Current Research
My current research centers on using machine learning for various meteorology tasks.
TL;DR: I use the latest machine learning techniques to enhance satellite, radar and weather forecast tools.
Tomorrow.io
Tomorrow.io is a startup company that provides value across the weather enterprise. Tomorrow.io has their own space program with currently 7 microwave sounders on orbit collecting data daily, with plans to extend this constellation to 12-14 to enable rapid revisits of microwave data everywhere on the globe. They also conduct their own AI weather forecasts, tuning the forecast for customer needs. Lastly, they serve these data on an automated platform and API that allow customers to automate processes based on their own needs and risks.

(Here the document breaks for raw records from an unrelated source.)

(* ===== verification/Buffer.v ===== *)
(** The buffer ([Buffer] and [BufferSnapshot] in [crates/text/src/text.rs]): a
    text that replicas edit concurrently, as fragments of insertions, with the
    operations that make, exchange and apply edits and undos. Futures that wait
    for operations are left out; so are the tasks that are woken up. *)
From S2P Require Import Prelude Clock Locator Patch Subscription SumTree TreeFind Cursor TreeWeight ParTree Iter Keyed TreeMap.
From S2P Require Import UndoMap OperationQueue Utf8 Rope History Fragments.

Module Buffer.
(** [crates/text/src/text.rs:3577-3581] LineEnding *)
Inductive LineEnding := Unix | Windows.

(** [crates/text/src/text.rs:112-124] BufferSnapshot *)
Record BufferSnapshot := mk_snapshot {
  visible_text : Rope.t;
  deleted_text : Rope.t;
  fragments : fragment_tree;
  insertions : SumTree.node InsertionFragment InsertionFragmentKey;
  insertion_slices : TreeMap.TreeSet InsertionSlice;
  undo_map : UndoMap.UndoMap;
  version : Global.t;
  remote_id : Z;
  replica_id : ReplicaId.t;
  line_ending : LineEnding;
}.
(** [crates/text/src/text.rs:55-55] MAX_INSERTION_LEN *)
Definition MAX_INSERTION_LEN : Z := u32_MAX.

(** ** The variables of an edit
    Both ways to apply an edit walk over the old fragments and write new ones;
    [fragment_start] is how far the current old fragment was consumed. *)
Section edit.
Context {D : Type} `{!Dimension D FragmentSummary}.
Record edit_state := mk_state {
  old_fragments : Cursor.t Fragment.t FragmentSummary D;
  fragment_start : Z;
  new_fragments : FragmentBuilder.t;
  new_ropes : RopeBuilder.t;
  new_insertions : list (Keyed.edit InsertionFragment InsertionFragmentKey);
  slices : list InsertionSlice;
  insertion_offset : Z;
  edits_patch : Patch.t;
}.
Definition set_old (c : Cursor.t Fragment.t FragmentSummary D) (st : edit_state) : edit_state :=
  mk_state c (fragment_start st) (new_fragments st) (new_ropes st) (new_insertions st) (slices st)
    (insertion_offset st) (edits_patch st).
Definition set_start (n : Z) (st : edit_state) : edit_state :=
  mk_state (old_fragments st) n (new_fragments st) (new_ropes st) (new_insertions st) (slices st)
    (insertion_offset st) (edits_patch st).
Definition push_slice (s : InsertionSlice) (st : edit_state) : edit_state :=
  mk_state (old_fragments st) (fragment_start st) (new_fragments st) (new_ropes st) (new_insertions st) (slices st ++ [s])
    (insertion_offset st) (edits_patch st).
Definition push_edit (e : Edit.t) (st : edit_state) : edit_state :=
  mk_state (old_fragments st) (fragment_start st) (new_fragments st) (new_ropes st) (new_insertions st) (slices st)
    (insertion_offset st) (Patch.push (edits_patch st) e).
(** Where the new text has got to. *)
Definition new_start (st : edit_state) : Z := visible (text (FragmentBuilder.summary (new_fragments st))).
(** The identifier that the next fragment has to follow. *)
Definition new_max_id (st : edit_state) : Locator.t := max_id (FragmentBuilder.summary (new_fragments st)).
(** [new_ropes.push_fragment], [new_fragments.push] *)
Definition push_fragment (f : Fragment.t) (was_visible : bool) (st : edit_state) : option edit_state :=
  ropes ← RopeBuilder.push_fragment (new_ropes st) f was_visible;
  Some (mk_state (old_fragments st) (fragment_start st) (FragmentBuilder.push (new_fragments st) f) ropes
    (new_insertions st) (slices st) (insertion_offset st) (edits_patch st)).
(** The same after [new_insertions.push]. *)
Definition emit (f : Fragment.t) (was_visible : bool) (st : edit_state) : option edit_state :=
  push_fragment f was_visible
    (mk_state (old_fragments st) (fragment_start st) (new_fragments st) (new_ropes st) (new_insertions st ++ [insert_new f])
       (slices st) (insertion_offset st) (edits_patch st)).
(** [item().unwrap()] *)
Definition current (st : edit_state) : option Fragment.t := f ← Cursor.item (old_fragments st); f.

(** The position of a fragment in the unit of the ranges; [None] is a panic. *)
Variable pos : D → option Z.
Definition current_start (st : edit_state) : option Z := pos (Cursor.start (old_fragments st)).
Definition current_end (st : edit_state) : option Z := e ← Cursor.end_ (old_fragments st); pos e.
(** The current fragment from [fragment_start] up to [stop]. *)
Definition part (stop : Z) (st : edit_state) (f : Fragment.t) : option Fragment.t :=
  start ← current_start st;
  Some (Fragment.set_range (Fragment.insertion_offset f +w32 wrap32 (fragment_start st -w64 start))
          (wrap32 (stop -w64 fragment_start st)) f).
(** [crates/text/src/text.rs:995-1001] Buffer::apply_remote_edit *)
Definition push_suffix (fragment_end : Z) (st : edit_state) : option edit_state :=
  f ← current st;
  suffix ← part fragment_end st f;
  emit suffix (Fragment.visible suffix) st.
(** [old_fragments.next()] *)
Definition advance (st : edit_state) : option edit_state :=
  c ← Cursor.next (old_fragments st); Some (set_old c st).
(** If the current fragment has been partially consumed, then consume the rest.
    [crates/text/src/text.rs:1124-1136] Buffer::apply_remote_edit *)
Definition finish_fragment (st : edit_state) : option edit_state :=
  start ← current_start st;
  if start <? fragment_start st then
    fragment_end ← current_end st;
    st ← (if fragment_start st <? fragment_end then push_suffix fragment_end st else Some st);
    advance st
  else Some st.
(** Reusing the fragments before the start of a range.
    [crates/text/src/text.rs:1006-1010] Buffer::apply_remote_edit *)
Definition reuse (target : D → comparison) (b : bias) (st : edit_state) : option edit_state :=
  '(c, slice) ← Cursor.slice target b (old_fragments st);
  ropes ← RopeBuilder.append (new_ropes st) (text (SumTree.summary slice));
  start ← pos (Cursor.start c);
  Some (mk_state c start (FragmentBuilder.append (new_fragments st) slice) ropes (new_insertions st) (slices st)
    (insertion_offset st) (edits_patch st)).
(** [crates/text/src/text.rs:986-1011] Buffer::apply_remote_edit *)
Definition jump_ahead (target : D → comparison) (b : bias) (range_start : Z) (st : edit_state) : option edit_state :=
  fragment_end ← current_end st;
  if fragment_end <? range_start then
    st ← finish_fragment st;
    reuse target b st
  else Some st.
(** The part of the current fragment that precedes the range.
    [crates/text/src/text.rs:1042-1052] Buffer::apply_remote_edit *)
Definition push_prefix (range_start : Z) (st : edit_state) : option edit_state :=
  if fragment_start st <? range_start then
    f ← current st;
    prefix ← part range_start st f;
    st ← (let prefix := Fragment.set_id (Locator.between (new_max_id st) (Fragment.id prefix)) prefix in
          emit prefix (Fragment.visible prefix) st);
    Some (set_start range_start st)
  else Some st.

My role at the company is to provide my microwave satellite and AI weather forecasting expertise to enhance internal research efforts that use both our microwave observations and weather forecasts.
ICgen
With unprecedented microwave sounder information, the community has the opportunity to do hourly updating global weather forecasts. Unfortunatley, traditional NWP compute demands will not enable such rapidly updating forecasts. Thus, we have been exploring AI/ML methods in Data Assimaltion to create an inital weather state that then can be forecasted forward using AI-NWP like Aurora or FourCastNet.
One of these methods is called Score-Based Data Assimlation (Rozet and Loupee 2023). This cleverly designed diffusion model, can be trained without any satellite data (i.e., just on ERA5) and then at inference time it can use observations to guide the diffusion model to closely match the observations.